>>

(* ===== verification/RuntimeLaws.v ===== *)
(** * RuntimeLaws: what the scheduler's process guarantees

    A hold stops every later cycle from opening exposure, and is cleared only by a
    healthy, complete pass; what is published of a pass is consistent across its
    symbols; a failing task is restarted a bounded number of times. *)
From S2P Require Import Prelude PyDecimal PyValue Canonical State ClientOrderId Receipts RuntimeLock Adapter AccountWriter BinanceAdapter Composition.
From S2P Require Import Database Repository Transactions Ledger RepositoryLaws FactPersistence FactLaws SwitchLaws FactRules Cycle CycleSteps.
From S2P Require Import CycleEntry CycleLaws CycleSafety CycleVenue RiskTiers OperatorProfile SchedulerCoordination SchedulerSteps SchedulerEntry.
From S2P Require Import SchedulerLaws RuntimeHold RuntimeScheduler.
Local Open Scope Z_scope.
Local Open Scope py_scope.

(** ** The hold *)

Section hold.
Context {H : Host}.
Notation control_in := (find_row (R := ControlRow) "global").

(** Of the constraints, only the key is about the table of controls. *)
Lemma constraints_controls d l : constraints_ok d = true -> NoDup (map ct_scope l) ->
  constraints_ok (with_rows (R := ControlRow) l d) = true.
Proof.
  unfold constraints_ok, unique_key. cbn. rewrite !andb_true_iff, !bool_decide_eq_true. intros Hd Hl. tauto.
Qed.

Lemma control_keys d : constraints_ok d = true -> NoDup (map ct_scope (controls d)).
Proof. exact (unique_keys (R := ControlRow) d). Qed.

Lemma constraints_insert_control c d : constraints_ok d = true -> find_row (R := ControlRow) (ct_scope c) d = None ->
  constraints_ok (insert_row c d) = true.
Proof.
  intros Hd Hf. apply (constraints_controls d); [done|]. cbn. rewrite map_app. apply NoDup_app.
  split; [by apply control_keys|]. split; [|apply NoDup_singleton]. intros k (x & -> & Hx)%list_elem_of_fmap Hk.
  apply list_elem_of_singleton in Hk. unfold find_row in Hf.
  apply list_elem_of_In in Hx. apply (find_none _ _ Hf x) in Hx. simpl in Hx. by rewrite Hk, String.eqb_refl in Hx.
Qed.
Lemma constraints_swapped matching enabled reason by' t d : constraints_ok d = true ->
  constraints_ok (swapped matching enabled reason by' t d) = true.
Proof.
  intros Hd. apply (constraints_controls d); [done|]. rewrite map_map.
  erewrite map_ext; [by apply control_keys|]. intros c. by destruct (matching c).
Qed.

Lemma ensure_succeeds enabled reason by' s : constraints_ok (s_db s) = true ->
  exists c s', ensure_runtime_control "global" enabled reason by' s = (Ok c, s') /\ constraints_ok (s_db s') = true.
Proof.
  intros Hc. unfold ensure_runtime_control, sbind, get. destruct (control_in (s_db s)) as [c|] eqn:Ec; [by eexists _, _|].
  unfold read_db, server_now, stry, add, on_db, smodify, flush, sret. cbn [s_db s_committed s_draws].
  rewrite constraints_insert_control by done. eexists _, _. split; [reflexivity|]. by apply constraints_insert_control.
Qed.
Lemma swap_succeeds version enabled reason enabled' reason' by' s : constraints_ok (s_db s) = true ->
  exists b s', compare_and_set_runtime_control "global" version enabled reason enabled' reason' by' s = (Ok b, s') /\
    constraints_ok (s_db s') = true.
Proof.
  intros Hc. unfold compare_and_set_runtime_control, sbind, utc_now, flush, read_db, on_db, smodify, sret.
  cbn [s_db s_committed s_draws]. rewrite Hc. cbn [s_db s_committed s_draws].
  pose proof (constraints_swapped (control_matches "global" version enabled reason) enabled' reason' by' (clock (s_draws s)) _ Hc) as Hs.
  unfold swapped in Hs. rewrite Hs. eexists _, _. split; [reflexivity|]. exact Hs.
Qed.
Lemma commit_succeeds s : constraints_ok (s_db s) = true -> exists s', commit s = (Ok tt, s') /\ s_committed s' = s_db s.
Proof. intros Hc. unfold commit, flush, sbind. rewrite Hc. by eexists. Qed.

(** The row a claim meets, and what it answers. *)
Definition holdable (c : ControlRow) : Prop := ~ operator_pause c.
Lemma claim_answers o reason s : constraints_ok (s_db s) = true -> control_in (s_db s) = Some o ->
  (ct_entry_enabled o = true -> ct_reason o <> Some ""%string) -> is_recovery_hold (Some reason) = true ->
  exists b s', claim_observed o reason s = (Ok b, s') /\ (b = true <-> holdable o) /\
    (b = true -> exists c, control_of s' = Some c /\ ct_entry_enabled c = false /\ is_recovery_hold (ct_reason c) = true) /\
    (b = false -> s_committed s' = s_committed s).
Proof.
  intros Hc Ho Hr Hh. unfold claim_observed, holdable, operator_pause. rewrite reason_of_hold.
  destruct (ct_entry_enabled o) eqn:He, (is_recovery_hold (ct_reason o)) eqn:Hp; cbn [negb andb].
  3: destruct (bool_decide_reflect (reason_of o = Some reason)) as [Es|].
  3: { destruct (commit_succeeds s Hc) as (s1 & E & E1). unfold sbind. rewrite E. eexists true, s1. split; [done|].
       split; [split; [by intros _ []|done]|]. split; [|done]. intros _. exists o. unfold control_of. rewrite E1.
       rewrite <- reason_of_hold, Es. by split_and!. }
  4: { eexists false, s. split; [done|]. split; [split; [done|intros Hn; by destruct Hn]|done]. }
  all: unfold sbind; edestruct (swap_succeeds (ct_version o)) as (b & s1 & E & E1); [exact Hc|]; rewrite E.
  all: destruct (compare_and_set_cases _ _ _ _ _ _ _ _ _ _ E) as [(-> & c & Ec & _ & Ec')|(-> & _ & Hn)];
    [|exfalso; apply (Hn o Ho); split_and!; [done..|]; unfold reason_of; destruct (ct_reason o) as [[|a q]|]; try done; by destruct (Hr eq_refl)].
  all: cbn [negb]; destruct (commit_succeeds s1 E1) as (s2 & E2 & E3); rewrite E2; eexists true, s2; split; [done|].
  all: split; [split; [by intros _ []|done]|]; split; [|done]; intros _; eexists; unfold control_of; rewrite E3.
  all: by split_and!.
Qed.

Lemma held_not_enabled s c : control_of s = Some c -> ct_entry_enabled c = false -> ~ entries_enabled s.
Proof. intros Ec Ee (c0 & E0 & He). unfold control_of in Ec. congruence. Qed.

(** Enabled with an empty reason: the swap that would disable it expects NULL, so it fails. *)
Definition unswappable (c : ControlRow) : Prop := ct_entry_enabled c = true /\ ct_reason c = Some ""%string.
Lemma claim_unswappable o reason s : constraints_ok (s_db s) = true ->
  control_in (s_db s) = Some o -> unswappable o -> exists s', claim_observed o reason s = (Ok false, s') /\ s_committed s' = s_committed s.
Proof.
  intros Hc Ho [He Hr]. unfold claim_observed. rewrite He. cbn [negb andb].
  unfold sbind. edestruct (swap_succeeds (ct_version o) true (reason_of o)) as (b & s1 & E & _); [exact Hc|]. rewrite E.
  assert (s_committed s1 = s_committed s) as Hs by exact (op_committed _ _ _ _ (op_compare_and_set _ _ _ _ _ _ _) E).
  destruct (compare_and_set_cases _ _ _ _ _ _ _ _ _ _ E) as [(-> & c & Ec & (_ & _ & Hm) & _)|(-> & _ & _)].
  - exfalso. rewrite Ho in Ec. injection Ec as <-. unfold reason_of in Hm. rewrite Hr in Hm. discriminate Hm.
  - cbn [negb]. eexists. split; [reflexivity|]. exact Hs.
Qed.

<<
>>

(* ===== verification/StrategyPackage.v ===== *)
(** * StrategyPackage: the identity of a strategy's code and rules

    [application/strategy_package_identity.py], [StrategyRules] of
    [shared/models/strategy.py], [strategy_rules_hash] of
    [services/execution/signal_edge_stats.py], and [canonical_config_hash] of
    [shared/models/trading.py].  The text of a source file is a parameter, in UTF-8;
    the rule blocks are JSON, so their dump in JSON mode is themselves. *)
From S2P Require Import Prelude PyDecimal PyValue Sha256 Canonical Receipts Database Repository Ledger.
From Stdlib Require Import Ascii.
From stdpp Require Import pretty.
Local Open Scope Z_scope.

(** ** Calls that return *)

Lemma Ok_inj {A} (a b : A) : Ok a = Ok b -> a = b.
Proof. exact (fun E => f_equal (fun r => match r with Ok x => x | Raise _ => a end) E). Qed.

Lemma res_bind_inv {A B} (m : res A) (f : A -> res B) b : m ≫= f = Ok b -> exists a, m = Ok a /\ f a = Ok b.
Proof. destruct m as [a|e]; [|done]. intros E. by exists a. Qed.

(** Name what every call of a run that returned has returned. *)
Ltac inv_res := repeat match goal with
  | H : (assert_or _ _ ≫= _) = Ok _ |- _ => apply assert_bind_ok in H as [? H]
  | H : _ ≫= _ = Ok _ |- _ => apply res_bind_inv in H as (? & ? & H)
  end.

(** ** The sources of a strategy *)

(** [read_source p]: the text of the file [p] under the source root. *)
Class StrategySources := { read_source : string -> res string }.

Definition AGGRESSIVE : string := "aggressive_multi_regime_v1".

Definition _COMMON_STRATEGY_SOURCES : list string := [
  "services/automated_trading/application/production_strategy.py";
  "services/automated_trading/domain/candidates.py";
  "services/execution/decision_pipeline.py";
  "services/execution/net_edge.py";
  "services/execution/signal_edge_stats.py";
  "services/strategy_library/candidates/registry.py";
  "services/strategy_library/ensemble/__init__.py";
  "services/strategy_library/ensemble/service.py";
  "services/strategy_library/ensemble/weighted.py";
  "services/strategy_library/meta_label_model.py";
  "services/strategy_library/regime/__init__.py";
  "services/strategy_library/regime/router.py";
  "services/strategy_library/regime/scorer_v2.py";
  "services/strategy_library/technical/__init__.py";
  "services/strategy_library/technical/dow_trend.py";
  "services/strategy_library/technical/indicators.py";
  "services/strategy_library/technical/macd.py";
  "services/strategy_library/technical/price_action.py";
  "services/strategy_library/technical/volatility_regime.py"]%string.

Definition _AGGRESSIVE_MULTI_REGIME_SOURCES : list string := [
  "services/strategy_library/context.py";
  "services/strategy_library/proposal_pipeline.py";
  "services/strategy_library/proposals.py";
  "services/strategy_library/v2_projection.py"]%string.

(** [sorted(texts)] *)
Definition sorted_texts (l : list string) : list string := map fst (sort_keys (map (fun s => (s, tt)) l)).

<<

== YOUR TASK ==
Using the material above, copy every line in which the string "Repository" occurs.

== TASK ANSWER ==
From S2P Require Import Database Repository Transactions Ledger RepositoryLaws FactPersistence FactLaws SwitchLaws FactRules Cycle CycleSteps.
From S2P Require Import Prelude PyDecimal PyValue Sha256 Canonical Receipts Database Repository Ledger.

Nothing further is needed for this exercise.